Paul in Colossians 3:13 (Amplified), challenges us: “So, as God’s own chosen people, who are holy [set apart, sanctified for His purpose] and well-beloved [by God Himself], put on a heart of compassion, kindness, humility, gentleness, and patience [which has the power to endure whatever injustice or unpleasantness comes, with good temper]; bearing graciously with one another, and willingly forgiving each other if one has a cause for complaint against another; just as the Lord has forgiven you, so should you forgive.”

It is not only our responsibility as Christ followers to forgive those who hurt us, but our mandate to protect ourselves from bitterness and unforgiveness. These negative influencers seek to set their hooks deep in our hearts; they are chains that hold us captive to the wounds and the messages each injury carries. Until we forgive, we remain their prisoner.  

Colossians 3:13 (Amplified)…bearing graciously with one another, and willingly forgiving each other if one has a cause for complaint against another; just as the Lord has forgiven you, so should you forgive.

I believe we are living in a world where unforgiveness is becoming the norm as many people continue to hold on to past hurts and that just brings more pain, anger, malice, and fear. 

“Forgiveness is a choice. It is not a feeling—don’t try and feel forgiving. It is an act of the will. ~ John Eldredge

“Don’t wait to forgive until you feel like forgiving. You will never get there. Feelings take time to heal after the choice to forgive is made.” ~ Neil Anderson

Forgiveness isn’t easy, I know. But we need to allow God to bring the hurt up from our past, for “if your forgiveness doesn’t visit the emotional core of your life, it will be incomplete,” said Anderson. 

How to let it go

Acknowledge that it hurt, that it mattered, and choose to extend forgiveness to our fathers, our mothers…to those who hurt you. This is not saying, “It didn’t really matter”; it is not saying, “I probably deserved part of it anyway.” Forgiveness says, “It was wrong. Very wrong. It mattered, it hurt me deeply. And I release you. I give you to God. I will not be your captive here any longer.”

“Forgiveness is a choice. It is not a feeling—don’t try and feel forgiving. It is an act of the will. ~ John Eldredge

Eldredge says, “It might help to remember that those who hurt you were also deeply wounded themselves. They have broken hearts, broken when they were young, and they fell captive to the Enemy. They were in fact pawns in his hands. This doesn’t absolve them of the choices they made, the things they did. It just helps us to let them go—to realize that they were shattered souls themselves, used by our true Enemy.”

Forgiving Ourselves

Forgiveness reaches not only to those who have injured or damaged us, but it extends to the depths of our willingness to forgive ourselves. Allow God to remove the guilt and shame, choose to rely on his strength, and seek to think differently about yourself as God sees you.  

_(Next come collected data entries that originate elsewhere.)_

(** Parking, releasing older parked changes, publishing. *)
Definition write_changes (d : ProcessorDescriptor) (instance : string) (cursor : ProcessorCursor)
    (delta : EncodedDelta) (sink_ids : list string) (publish_changes : bool) (stream_id : string)
    (p : Prepared) : eff Lane StoreError (option Z * option Z) :=
  let batch := prepared_batch p in
  let first_level := PublicationPolicy.first_level (publication d) in
  let published := if prepared_deferred p then []
    else if delivery_enabled d && publish_changes then changes batch else [] in
  number ← lift (u64_i64 (cursor_block_number cursor) "block_number");
  at_ms ← lift (env_now env);
  _ ← when (prepared_deferred p) (
    chain ← lift (u64_i64 (cursor_chain_id cursor) "chain_id");
    bytes ← lift (u64_i64 (prepared_incoming p) "deferred delivery bytes");
    modify (λ l, with_lane_delivery l (with_parked (lane_delivery l)
      (parked (lane_delivery l) ++
        [MkDeferred (next_deferred_id (lane_delivery l)) instance stream_id chain number (cursor_block_hash cursor)
           (delta_block delta) (prepared_origin p) (changes batch) sink_ids bytes]))));
  _ ← (if levels_below Unattested first_level
          && bool_decide (delivery_ordering d = Canonical)
          && delivery_enabled d && publish_changes && Finality.satisfies (cursor_finality cursor) first_level
       then match checked_sub (cursor_block_number cursor) 1 with
            | Some below => on_delivery (release_deferred_changes instance below (cursor_finality cursor) at_ms)
            | None => lift (Ok false)
            end
       else lift (Ok false));
  '(first, last) ← (if delivery_enabled d
    then on_delivery (λ s, append_changes instance stream_id (prepared_origin p) (cursor_chain_id cursor)
           (delta_block delta) (cursor_finality cursor) DirApply sink_ids at_ms s published)
    else lift (Ok (None, None)));
  if prepared_progress p
  then
    '(progress_first, progress_last) ← on_delivery (λ s, append_changes instance stream_id (prepared_origin p)
      (cursor_chain_id cursor) (delta_block delta) Finalized DirApply [] at_ms s
      [backfill_progress_change (cursor_block_number cursor) (cursor_block_number cursor) 1]);
    _ ← zoom lane_admission with_lane_admission (transact (unit_step (record_backfill_progress (env_now env) stream_id
      (ref_number (delta_block delta)) 1 (Z.of_nat (length published)))));
    lift (Ok (match first with Some _ => first | None => progress_first end,
              match progress_last with Some _ => progress_last | None => last end))
  else lift (Ok (first, last)).

Definition checkpoint_step (d : ProcessorDescriptor) (instance : string) (cursor : ProcessorCursor)
    : eff Lane StoreError () :=
  transact (unit_step (λ l,
    s ← create_recovery_checkpoint show_pe (env_now env) d instance cursor
      (keep (lifecycle_checkpoint (lifecycle d))) (processor_state (lane_tables l)) (lane_checkpoints l);
    Ok (with_checkpoints l s))).

Definition automatic_checkpoints (d : ProcessorDescriptor) : bool :=
  bool_decide (checkpoint_mode (lifecycle_checkpoint (lifecycle d)) = Automatic).
(* ===== verification/Ledger.v ===== *)
(** * What the lane's operations do

    The effects of applying, undoing and raising blocks on the lane, and the
    invariant that ties coverage, applied blocks and the undo journal. *)
From Stdlib Require Import ZArith Lia Strings.Byte.
From stdpp Require Import gmap strings list list_numbers fin_maps sorting.
From S2P Require Import Prelude Bytes Chain Capability Provenance Frame Durable Descriptor Delta Rows Overlay Inverse Window Delivery Ranges Artifacts Checkpoints Capacity Registration Lane Apply Revert Codec Scenario.

(** ** Steps that write the registry only *)

Definition only_registry (l l' : Lane) : Prop := l' = with_registry l (lane_registry l').

#[export] Instance only_registry_preorder : PreOrder only_registry.
Proof.
  split; [by intros []|]. intros l1 l2 l3 H1 H2. unfold only_registry in *. rewrite H2, H1. done.
Qed.

Lemma only_registry_with l r : only_registry l (with_registry l r).
Proof. done. Qed.

Create HintDb keeps.
#[export] Hint Resolve keeps_lift keeps_gets keeps_when keeps_if keeps_atomic : keeps.
#[export] Hint Resolve only_registry_with : keeps.

(** Take a computation apart along its binds. *)
Ltac keeps_step :=
  match goal with
  | |- keeps _ (_ ≫= _) => apply keeps_bind; [apply _| |intros ?]
  | |- keeps _ (lift _) => apply keeps_lift; apply _
  | |- keeps _ (gets _) => apply keeps_gets; apply _
  | |- keeps _ (when _ _) => apply keeps_when; [apply _|]
  | |- keeps _ (atomic _) => apply keeps_atomic; [apply _|]
  | |- keeps _ (if _ then _ else _) => apply keeps_if
  | |- keeps _ (match ?x with _ => _ end) => destruct x
  | |- keeps _ (let '(_, _) := ?x in _) => destruct x
  end.
Ltac keeps_all := repeat keeps_step.

(** Open a successful run, one bind at a time. *)
Ltac run_step H s a Hs := apply eff_bind_Ok in H as (s & a & Hs & H).

Section ledger.
Context `{!Wire} (env : Env).

Lemma on_delivery_registry {A} (f : Delivery → result StoreError (Delivery * A)) : keeps only_registry (on_delivery f).
Proof. by apply keeps_zoom. Qed.
Lemma on_admission_registry {A} (m : eff Admission StoreError A) :
  keeps only_registry (zoom lane_admission with_lane_admission m).
Proof. by apply keeps_zoom. Qed.
Lemma on_registry_registry {A} (m : eff Registry StoreError A) :
  keeps only_registry (zoom lane_registry with_registry m).
Proof. by apply keeps_zoom. Qed.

Paul exhorts us in Galatians, (NIV), “It is for freedom that Christ has set us free. Stand firm, then, and do not let yourselves be burdened again by a yoke of slavery.” 

I pray you will be saturated with a lifestyle of forgiveness as you enter into this new decade and “His Kingdom will come and His Will be done,” in each of your lives. 

Sure do love and appreciate you all,
Pastor Michael

Next Steps

  1. Talk to someone about your pain, and how you can begin to release yourself from bitterness and unforgiveness.
  2. Pray that God will help you forgive people and heal your relationships.